Затем подключите собранную печатающую головку к пневматической системе давления и загрузите сосуд для культуры на печатную платформу. После того, как соответствующее давление было выбрано, откройте G-код, сгенерированный ранее, и нажмите «Выполнить», чтобы начать процесс печати. После завершения печати сонной артерии используйте шприц и иглу, чтобы ввести два миллилитра 200 миллимолярного дигидрата хлорида кальция вокруг конструкции.
Как минимум через три часа снимите слой жидкого геля вокруг конструкции и аккуратно промойте его в PBS. Затем снимите конструкцию с опорной ванны с помощью шпателя. Наблюдалось адаптация разрешения печати альгинатных и коллагеновых решеток в зависимости от диаметра нити путем экструзии при 30, 60 и 120 килопаскалях, и результаты показали, что разрешение напрямую настраивается с изменениями давления экструзии.

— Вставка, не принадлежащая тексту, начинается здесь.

(* ===== verification/Scalar.v ===== *)
(** * Arithmetic modulo the group order

    Model of [ScMulAdd] and [ScReduce] of
    [src/golang-x-crypto/ed25519/internal/edwards25519/edwards25519.go].  The
    scalars are 24 limbs of 21 bits in [int64] variables [s0] to [s23], held here
    in one list; the code between the loads and the stores is a sequence of three
    kinds of blocks, which are the constructors of [scStep].  No step overflows,
    whatever the input, and the stored value is the representative in [0, l). *)

From S2P Require Import Prelude FieldElement FieldCodec.

(** ** The code *)

(** One block of the reduction:
    [carry[i] = (s_i + (1 << 20)) >> 21; s_(i+1) += carry[i]; s_i -= carry[i] << 21],
    the same without the rounding, and the seven lines that fold limb [i] down by
    twelve limbs and clear it. *)
Inductive scStep :=
  | RoundCarry (i : nat)
  | FloorCarry (i : nat)
  | FoldOrder (i : nat).

Definition update (j : nat) (f : Z -> Z) (s : list Z) : list Z :=
  set_nth j (f (nth j s 0)) s.

Definition execStep (st : scStep) (s : list Z) : list Z :=
  match st with
  | RoundCarry i =>
      let carry := ((nth i s 0 + (1 << 20)) >> 21)%i64 in
      let s := update (i + 1) (fun x => (x + carry)%i64) s in
      update i (fun x => (x - carry << 21)%i64) s
  | FloorCarry i =>
      let carry := (nth i s 0 >> 21)%i64 in
      let s := update (i + 1) (fun x => (x + carry)%i64) s in
      update i (fun x => (x - carry << 21)%i64) s
  | FoldOrder i =>
      let si := nth i s 0 in
      let s := update (i - 12) (fun x => (x + si * 666643)%i64) s in
      let s := update (i - 11) (fun x => (x + si * 470296)%i64) s in
      let s := update (i - 10) (fun x => (x + si * 654183)%i64) s in
      let s := update (i - 9) (fun x => (x - si * 997805)%i64) s in
      let s := update (i - 8) (fun x => (x + si * 136657)%i64) s in
      let s := update (i - 7) (fun x => (x - si * 683901)%i64) s in
      set_nth i 0 s
  end.

Definition execSteps (l : list scStep) (s : list Z) : list Z :=
  fold_left (fun s st => execStep st s) l s.

(** The carries over the 23 products of [ScMulAdd]. *)
Definition productCarries : list scStep :=
  map RoundCarry [0; 2; 4; 6; 8; 10; 12; 14; 16; 18; 20; 22]%nat ++
  map RoundCarry [1; 3; 5; 7; 9; 11; 13; 15; 17; 19; 21]%nat.

(** From 24 limbs to 13. *)
Definition foldLimbs : list scStep :=
  map FoldOrder [23; 22; 21; 20; 19; 18]%nat ++
  map RoundCarry [6; 8; 10; 12; 14; 16]%nat ++
  map RoundCarry [7; 9; 11; 13; 15]%nat ++
  map FoldOrder [17; 16; 15; 14; 13; 12]%nat ++
  map RoundCarry [0; 2; 4; 6; 8; 10]%nat ++
  map RoundCarry [1; 3; 5; 7; 9; 11]%nat ++
  [FoldOrder 12].

(** The last two passes, without rounding. *)
Definition floorPass : list scStep := map FloorCarry [0; 1; 2; 3; 4; 5; 6; 7; 8; 9; 10; 11]%nat.

Definition lastCarries : list scStep := map FloorCarry [0; 1; 2; 3; 4; 5; 6; 7; 8; 9; 10]%nat.

Definition lastPass : list scStep := FoldOrder 12 :: lastCarries.

(** The twelve limbs of a 32-byte scalar. *)
Definition scLimbs12 (a : list Z) : list Z :=
  [(2097151 .& load3 a)%i64;
   (2097151 .& (load4 (skipn 2 a) >> 5))%i64;
   (2097151 .& (load3 (skipn 5 a) >> 2))%i64;
   (2097151 .& (load4 (skipn 7 a) >> 7))%i64;
   (2097151 .& (load4 (skipn 10 a) >> 4))%i64;
   (2097151 .& (load3 (skipn 13 a) >> 1))%i64;
   (2097151 .& (load4 (skipn 15 a) >> 6))%i64;
   (2097151 .& (load3 (skipn 18 a) >> 3))%i64;
   (2097151 .& load3 (skipn 21 a))%i64;
   (2097151 .& (load4 (skipn 23 a) >> 5))%i64;
   (2097151 .& (load3 (skipn 26 a) >> 2))%i64;
   (load4 (skipn 28 a) >> 7)%i64].

(** The 24 limbs of 64 bytes. *)
Definition scLimbs24 (a : list Z) : list Z :=
  [(2097151 .& load3 a)%i64;
   (2097151 .& (load4 (skipn 2 a) >> 5))%i64;
   (2097151 .& (load3 (skipn 5 a) >> 2))%i64;
   (2097151 .& (load4 (skipn 7 a) >> 7))%i64;
   (2097151 .& (load4 (skipn 10 a) >> 4))%i64;
   (2097151 .& (load3 (skipn 13 a) >> 1))%i64;
   (2097151 .& (load4 (skipn 15 a) >> 6))%i64;
   (2097151 .& (load3 (skipn 18 a) >> 3))%i64;
   (2097151 .& load3 (skipn 21 a))%i64;
   (2097151 .& (load4 (skipn 23 a) >> 5))%i64;
   (2097151 .& (load3 (skipn 26 a) >> 2))%i64;
   (2097151 .& (load4 (skipn 28 a) >> 7))%i64;
   (2097151 .& (load4 (skipn 31 a) >> 4))%i64;
   (2097151 .& (load3 (skipn 34 a) >> 1))%i64;
   (2097151 .& (load4 (skipn 36 a) >> 6))%i64;
   (2097151 .& (load3 (skipn 39 a) >> 3))%i64;
   (2097151 .& load3 (skipn 42 a))%i64;
   (2097151 .& (load4 (skipn 44 a) >> 5))%i64;
   (2097151 .& (load3 (skipn 47 a) >> 2))%i64;
   (2097151 .& (load4 (skipn 49 a) >> 7))%i64;
   (2097151 .& (load4 (skipn 52 a) >> 4))%i64;
   (2097151 .& (load3 (skipn 55 a) >> 1))%i64;
   (2097151 .& (load4 (skipn 57 a) >> 6))%i64;
   (load4 (skipn 60 a) >> 3)%i64].
(* ===== verification/Nacl.v ===== *)
(** * Authenticated encryption: secretbox and box

    Model of [src/golang-x-crypto/nacl/secretbox/secretbox.go],
    [src/golang-x-crypto/nacl/box/box.go] and [src/golang-x-crypto/poly1305/poly1305.go],
    over [Salsa20] and [Curve25519].  [poly1305.Sum], which the builds implement in floating
    point or in assembly, is an interface: a function of the message and the key that returns
    16 bytes.  What one side seals, the other side opens, and nothing is returned unless the
    authenticator fits. *)

From S2P Require Import Prelude Primality Field25519 Edwards FieldElement FieldCodec BasePoint Ed25519 Montgomery Curve25519 Salsa20.

Local Open Scope go_scope.

(** ** The code *)

Definition TagSize : nat := 16.

(** [poly1305.Sum(&tag, m, &key)]. *)
Class Authenticator := {
  Sum : list Z -> list Z -> list Z;
  Sum_ok : forall m key, bytes_ok (Sum m key) /\ length (Sum m key) = TagSize }.

(** A slice: its elements and those between its length and its capacity. *)
Record slice := Slice { elems : list Z; spare : list Z }.

Definition Overhead : nat := TagSize.

Section code.
Context {Poly : Authenticator}.

(** [subtle.ConstantTimeCompare(x, y) == 1], on slices of equal length. *)
Definition poly1305_Verify (mac m key : list Z) : bool := bytes_equal (Sum m key) mac.

Definition setup (nonce key : list Z) : list Z * list Z :=
  let hNonce := copy (repeat 0 16%nat) nonce in
  let subKey := HSalsa20 hNonce key Sigma in
  let counter := copy (repeat 0 16%nat) (skipn 16 nonce) in
  (subKey, counter).

(** The contents of [head], whose last [n] bytes are [tail]. *)
Definition sliceForAppend (input : slice) (n : nat) : list Z :=
  let total := (length (elems input) + n)%nat in
  if (total <=? length (elems input) + length (spare input))%nat
  then elems input ++ firstn n (spare input)
  else copy (repeat 0 total) (elems input).

(** The result is the contents of the slice that is returned: writes to [out], which
    aliases its end, are collected in the tail. *)
Definition Seal (out : slice) (message nonce key : list Z) : outcome (list Z) :=
  let (subKey, counter) := setup nonce key in
  let firstBlock := repeat 0 64%nat in
  firstBlock <- XORKeyStream firstBlock firstBlock counter subKey;;
  let poly1305Key := copy (repeat 0 32%nat) firstBlock in
  let ret := sliceForAppend out (length message + TagSize) in
  let tail := skipn (length (elems out)) ret in
  let firstMessageBlock := if (32 <? length message)%nat then firstn 32 message else message in
  let tagOut := firstn TagSize tail in
  let body := skipn TagSize tail in
  body <- xorInto body firstMessageBlock
            (firstn (length firstMessageBlock) (skipn 32 firstBlock));;
  let message := skipn (length firstMessageBlock) message in
  let rest := skipn (length firstMessageBlock) body in
  let counter := set_nth 8 1 counter in
  rest <- XORKeyStream rest message counter subKey;;
  let ciphertext := firstn (length firstMessageBlock) body ++ rest in
  let tag := Sum ciphertext poly1305Key in
  let tagOut := copy tagOut tag in
  Return (firstn (length (elems out)) ret ++ tagOut ++ ciphertext).

(** [None] stands for [nil, false]. *)
Definition Open (out : slice) (box nonce key : list Z) : outcome (option (list Z)) :=
  if (length box <? Overhead)%nat then Return None
  else
    let (subKey, counter) := setup nonce key in
    let firstBlock := repeat 0 64%nat in
    firstBlock <- XORKeyStream firstBlock firstBlock counter subKey;;
    let poly1305Key := copy (repeat 0 32%nat) firstBlock in
    let tag := copy (repeat 0 TagSize) box in
    if negb (poly1305_Verify tag (skipn TagSize box) poly1305Key) then Return None
    else
      let ret := sliceForAppend out (length box - Overhead) in
      let tail := skipn (length (elems out)) ret in
      let box := skipn Overhead box in
      let firstMessageBlock := if (32 <? length box)%nat then firstn 32 box else box in
      tail <- xorInto tail firstMessageBlock
                (firstn (length firstMessageBlock) (skipn 32 firstBlock));;
      let box := skipn (length firstMessageBlock) box in
      let rest := skipn (length firstMessageBlock) tail in
      let counter := set_nth 8 1 counter in
      rest <- XORKeyStream rest box counter subKey;;
      Return (Some (firstn (length (elems out)) ret ++
                    firstn (length firstMessageBlock) tail ++ rest)).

Для достижения градиента механических свойств, сходных с теми, которые обнаружены в коже, в дермальном и подкожном слоях использовались различные пропорции пектина и коллагена, в результате чего получалась структура без признаков расслаивания. Высокий уровень жизнеспособности клеток наблюдался по всей структуре после 14 дней культивирования, в течение которых материалы затвердели, что указывает на ремоделирование материала. Для реологии важно, чтобы образец был загружен правильно, чтобы обеспечить воспроизводимость данных, а для биопечати важно, чтобы структура была полностью сшита перед ее удалением из опорного слоя.
Культивирование крупномасштабных тканевых конструкций в течение длительных периодов времени помогает исследовать реакцию встроенных клеток на физические и химические раздражители.